Toutes les routes des équipes se terminent à ou près de l'océan Pacifique, mais elles ne vont pas nager ou naviguer de là jusqu'à la dernière bouée. Au lieu de cela, ils courront tous ensemble dans une dernière étape et l'équipe avec le plus de points aura une longueur d'avance. (L'emplacement de la bouée et de la dernière étape est une surprise, mais des images de la bouée la montrent flottant dans l'océan près d'une île avec des bâtiments, et cela me ressemble à Hawaï.)

On ne sait pas exactement comment le bon départ fonctionnera. Les équipes auront-elles un départ échelonné en fonction de leurs points finaux ? Est-ce que seule l'équipe avec le plus de points a une longueur d'avance ? Et cette longueur d'avance sera-t-elle facile à dépasser ?
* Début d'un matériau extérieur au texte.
(* ===== verification/Storage.v ===== *)
(** * Storage ([storage.rs])

    The tables the runtime writes and the dashboard reads. A table with a primary
    key is a finite map from the columns of the key, the others are the list of
    their rows in the order of their ids. A statement is a function of the tables
    that may be refused; its text is read as SQL, and what the database decides
    alone is the class [Database]: which statements it answers and with which
    message it refuses one, integers beyond 64 bits, sums and averages of floats,
    the collation of text, and the order of rows that no [ORDER BY] fixes. Both
    backends run the same statements except where [is_postgres] is asked. The
    schemas and the connection are left out. *)
From S2P Require Import Prelude F64 Text Ethers Adaptive.
#[local] Open Scope string_scope.
#[local] Open Scope Z_scope.

(** ** The database and the clock *)

Definition in_i64 (n : Z) : Prop := - 2 ^ 63 <= n < 2 ^ 63.
(** [as i64], and an integer column read back with [.max(0) as u64]. *)
Definition as_i64 (n : Z) : Z := (n + 2 ^ 63) mod 2 ^ 64 - 2 ^ 63.
Definition column_u64 (n : Z) : u64 := Z.max n 0.

(** [str::parse::<i64>]. *)
Definition parse_i64 (s : string) : option Z :=
  match s with
  | String c t =>
      if Ascii.eqb c "-" then n ← all_digits t; if n <=? 2 ^ 63 then Some (- n) else None
      else parse_uint (2 ^ 63 - 1) s
  | EmptyString => None
  end.

Class Database := {
  is_postgres : bool;
  answers : nat -> bool;
  refusal : nat -> string;
  storable : f64 -> bool;
  int_add : Z -> Z -> option Z;
  int_sum : list Z -> option Z;
  real_sum : list f64 -> f64;
  real_avg : list f64 -> f64;
  int_avg : list Z -> f64;
  text_lt : string -> string -> bool;
  text_as_int : string -> option Z;
  parse_address : string -> option Address;
  bare_row : forall {A : Type}, list A -> option A;
  listing : forall {K V : Type} `{Countable K}, gmap K V -> list (K * V);
  int_add_exact : forall a b c, int_add a b = Some c -> c = a + b;
  int_add_spec : forall a b, in_i64 (a + b) -> int_add a b = Some (a + b);
  int_sum_spec : forall l, Forall (Z.le 0) l -> in_i64 (foldr Z.add 0 l) -> int_sum l = Some (foldr Z.add 0 l);
  listing_perm : forall {K V : Type} `{Countable K} (m : gmap K V), listing m ≡ₚ map_to_list m }.

(** The laws are the documented ones: an integer addition is exact or refused, an
    aggregate over small integers is their sum, a table is listed row by row. *)

(** [Utc::now()] is the time in nanoseconds; [chrono] renders it. *)
Class Chrono := {
  rfc3339 : Z -> string;
  bucket_minute : Z -> string }.
(* ===== verification/DashboardHandle.v ===== *)
(** * The dashboard's handle ([dashboard.rs])

    The handle every part of the runtime reports to: the state it shows, the
    storage, the endpoints, the mode and the thresholds it shares with the
    configuration, the writes it has gathered since the last flush, the observer
    and the telemetry file; the operations of the runtime on it, the flush, the
    snapshot, and the requests of the server. The maps of gathered writes have
    the source's textual keys. The locks of the state and of the gathered writes
    are never poisoned, since nothing panics while it holds one. Database
    downloads and the static pages are left out. *)
From S2P Require Import Prelude F64 Text Ethers Config ConfigEnv Rpc Payload Storage Telemetry Dashboard.
#[local] Open Scope string_scope.
#[local] Open Scope Z_scope.

(** ** Gathered writes *)

Record PendingLatency := {
  pl_stage : string;
  pl_duration_ms : Z;
  pl_wallet : option string;
  pl_note : option string }.

Record PendingLatencyRollup := {
  lt_bucket : string;
  lt_stage : string;
  lt_samples : u64;
  lt_total_ms : Z;
  lt_max_ms : Z;
  lt_last_ms : Z }.
#[export] Instance PendingLatencyRollup_eta : RecordEta PendingLatencyRollup :=
  fields Build_PendingLatencyRollup <&> lt_bucket <&> lt_stage <&> lt_samples <&> lt_total_ms <&> lt_max_ms <&> lt_last_ms.

Record PendingCounterRollup := {
  ct_bucket : string;
  ct_stage : string;
  ct_count : u64 }.
#[export] Instance PendingCounterRollup_eta : RecordEta PendingCounterRollup :=
  fields Build_PendingCounterRollup <&> ct_bucket <&> ct_stage <&> ct_count.

Record PendingRejectReasonRollup := {
  rj_bucket : string;
  rj_stage : string;
  rj_reason : string;
  rj_count : u64 }.
#[export] Instance PendingRejectReasonRollup_eta : RecordEta PendingRejectReasonRollup :=
  fields Build_PendingRejectReasonRollup <&> rj_bucket <&> rj_stage <&> rj_reason <&> rj_count.

Record PendingSelectorPerformanceRollup := {
  sl_bucket : string;
  sl_selector : string;
  sl_target : string;
  sl_decode_source : string;
  sl_stage : string;
  sl_count : u64;
  sl_confidence_sum : f64;
  sl_gas_gwei_sum : f64 }.
#[export] Instance PendingSelectorPerformanceRollup_eta : RecordEta PendingSelectorPerformanceRollup :=
  fields Build_PendingSelectorPerformanceRollup
    <&> sl_bucket <&> sl_selector <&> sl_target <&> sl_decode_source <&> sl_stage <&> sl_count
    <&> sl_confidence_sum <&> sl_gas_gwei_sum.

Record PendingRelayUpdate := {
  pu_name : string;
  pu_n_accepted : u64;
  pu_n_submit_failed : u64;
  pu_n_included_success : u64;
  pu_n_included_revert : u64;
  pu_n_not_included_timeout : u64;
  pu_latency_submit : option f64;
  pu_latency_finalization : option f64;
  pu_n_score : option f64;
  pu_n_pressure : option f64;
  pu_n_accept_rate : option f64;
  pu_n_inclusion_rate : option f64 }.

(** The same fields wait to be written. *)
Record TreasuryRecommendationUpdate := {
  tu_executor_address : string;
  tu_vault_address : string;
  tu_profit_address : string;
  tu_balance_eth : f64;
  tu_min_buffer_eth : f64;
  tu_target_buffer_eth : f64;
  tu_max_buffer_eth : f64;
  tu_action : string;
  tu_recommended_amount_eth : f64;
  tu_status : string;
  tu_note : string }.

Definition PendingTreasuryUpdate : Type := TreasuryRecommendationUpdate.

Record ExecutionOutcomeUpdate := {
  ou_relay : string;
  ou_target_block : u64;
  ou_pair : string;
  ou_router : string;
  ou_token_in : string;
  ou_token_out : string;
  ou_victim_tx : string;
  ou_outcome : string;
  ou_expected_profit_eth : f64;
  ou_realized_profit_eth : f64;
  ou_gas_used : u64;
  ou_submit_latency_ms : f64;
  ou_finalization_latency_ms : f64 }.

Definition PendingExecutionOutcome : Type := ExecutionOutcomeUpdate.

Record PendingStorageWrites := {
  pw_events : list (string * string);
  pw_latencies : list PendingLatency;
  pw_latency_rollups : gmap string PendingLatencyRollup;
  pw_funnel_rollups : gmap string PendingCounterRollup;
  pw_reject_reason_rollups : gmap string PendingRejectReasonRollup;
  pw_selector_performance_rollups : gmap string PendingSelectorPerformanceRollup;
  pw_selector_pool_performance_rollups : gmap string PendingSelectorPoolPerformanceRollup;
  pw_relay_updates : list PendingRelayUpdate;
  pw_treasury_updates : list PendingTreasuryUpdate;
  pw_execution_outcomes : list PendingExecutionOutcome;
  pw_unsupported_selectors : list UnsupportedSelectorRecord }.
#[export] Instance PendingStorageWrites_eta : RecordEta PendingStorageWrites :=
  fields Build_PendingStorageWrites
    <&> pw_events <&> pw_latencies <&> pw_latency_rollups <&> pw_funnel_rollups
    <&> pw_reject_reason_rollups <&> pw_selector_performance_rollups
    <&> pw_selector_pool_performance_rollups <&> pw_relay_updates <&> pw_treasury_updates
    <&> pw_execution_outcomes <&> pw_unsupported_selectors.

Definition PendingStorageWrites_default : PendingStorageWrites :=
  Build_PendingStorageWrites [] [] ∅ ∅ ∅ ∅ ∅ [] [] [] [].

Record DashboardHandle := {
  dh_inner : DashboardState;
  dh_storage : Storage;
  dh_rpc : World;
  dh_opportunity_mode : option OpportunityMode;
  dh_runtime_thresholds : option OpportunityThresholds;
  dh_runtime_paused : bool;
  dh_pending : PendingStorageWrites;
  dh_observer : ScavengerObserver;
  dh_last_storage_prune : Instant;
  dh_file_telemetry : FileTelemetry;
  dh_readings : nat }.
#[export] Instance DashboardHandle_eta : RecordEta DashboardHandle :=
  fields Build_DashboardHandle
    <&> dh_inner <&> dh_storage <&> dh_rpc <&> dh_opportunity_mode <&> dh_runtime_thresholds
    <&> dh_runtime_paused <&> dh_pending <&> dh_observer <&> dh_last_storage_prune
    <&> dh_file_telemetry <&> dh_readings.

(** What the rest of the program reads of its configuration. *)
Definition shared_config (self : DashboardHandle) (config : Config) : Config :=
  config <[ mev ::= (mev config) <[ opportunity_mode_lock ::= dh_opportunity_mode self ]>
                                 <[ runtime_thresholds_lock ::= dh_runtime_thresholds self ]> ]>.

(** ** Computations *)

(** The readings of both clocks, in their order; the renderings. *)
Class Panel := {
  utc_clock : nat -> Z;
  instant_clock : nat -> Instant;
  rpc_clock : nat -> Instant;
  variables : string -> option string;
  display_f64 : f64 -> string;
  debug_address : Address -> string;
  json_text : Z -> TelemetryLine -> string }.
La différence que feront les points lors de la dernière étape affectera vraiment ce que je pense de la compétition et de sa structure. Ce qui est clair maintenant (j'ai vu les quatre premiers épisodes sur sept), c'est que le système de points aide à effacer les différences entre les itinéraires.

Une crevaison ou un mauvais chauffeur de taxi n'entraîneront peut-être qu'un point d'écart, et chaque équipe a des problèmes à gérer, sans parler de ses propres décisions et de sa navigation, qui représentent un obstacle considérable.

Le format est très fort. L'émission est-elle aussi regardable que La course fantastique ? Obtenir ce que j'ai toujours voulu a-t-il créé une compétition de télé-réalité extrêmement divertissante?

Autant j'ai comparé La course fantastique et Course au centre de la Terre , ils sont très différents : l'émission de CBS concerne essentiellement des couples voyageant à travers le monde, et il s'agit bien plus d'une course d'expédition dans le sens de Eco-Défi .

J'ai trouvé que le redémarrage d'Amazon de cette émission était exceptionnel, édifiant et électrisant – malgré ses défauts, comme sa concentration incessante sur quelques équipes seulement – ​​et je ne me suis tout simplement pas investi aussi immédiatement dans Course au centre de la Terre .

Le manque d'urgence m'a jeté au début, et il y a quelque chose dans l'émission qui la rend familière, probablement parce qu'il y a eu pas mal de compétitions de télé-réalité qui ont couvert ce genre de territoire, de La course fantastique pour Seule .

Au lieu d'un hôte, les équipes ont un GPS qui les emmène de waypoint en waypoint, tandis que nous avons un narrateur que je n'aimais pas.

Le narrateur m'a tout l'air d'être Le bon endroit la saison quatre est odieuse Brent Norwalk (joué par Ben Koldyke), surtout quand la narration frôle la condescendance et le cliché (Il est temps de se taire ou de se taire).

Les informations du narrateur sont souvent utiles, mais elles sont juste étranges. Je suis tout à fait d'accord pour avoir un narrateur plein de jugement (par ex. Matthew Hoffman de Love Island ), mais allez-y ou non, plutôt que d'injecter le sarcastique occasionnel.

j'ai appris à apprécier Course au centre de la Terre plus je regardais.

Les équipes sont frustrées et se chamaillent, mais elles se surprennent aussi et se soutiennent. Les lieux sont incroyables et le terrain sur lequel ils naviguent est à la fois stimulant et captivant à regarder.

L'émission a également du temps pour des moments plus légers, comme lorsqu'un ours et un cerf se promènent dans une interview à la volée, et j'ai vraiment adoré ceux-là. C'est une course plus lente, mais un voyage qui en vaut la peine.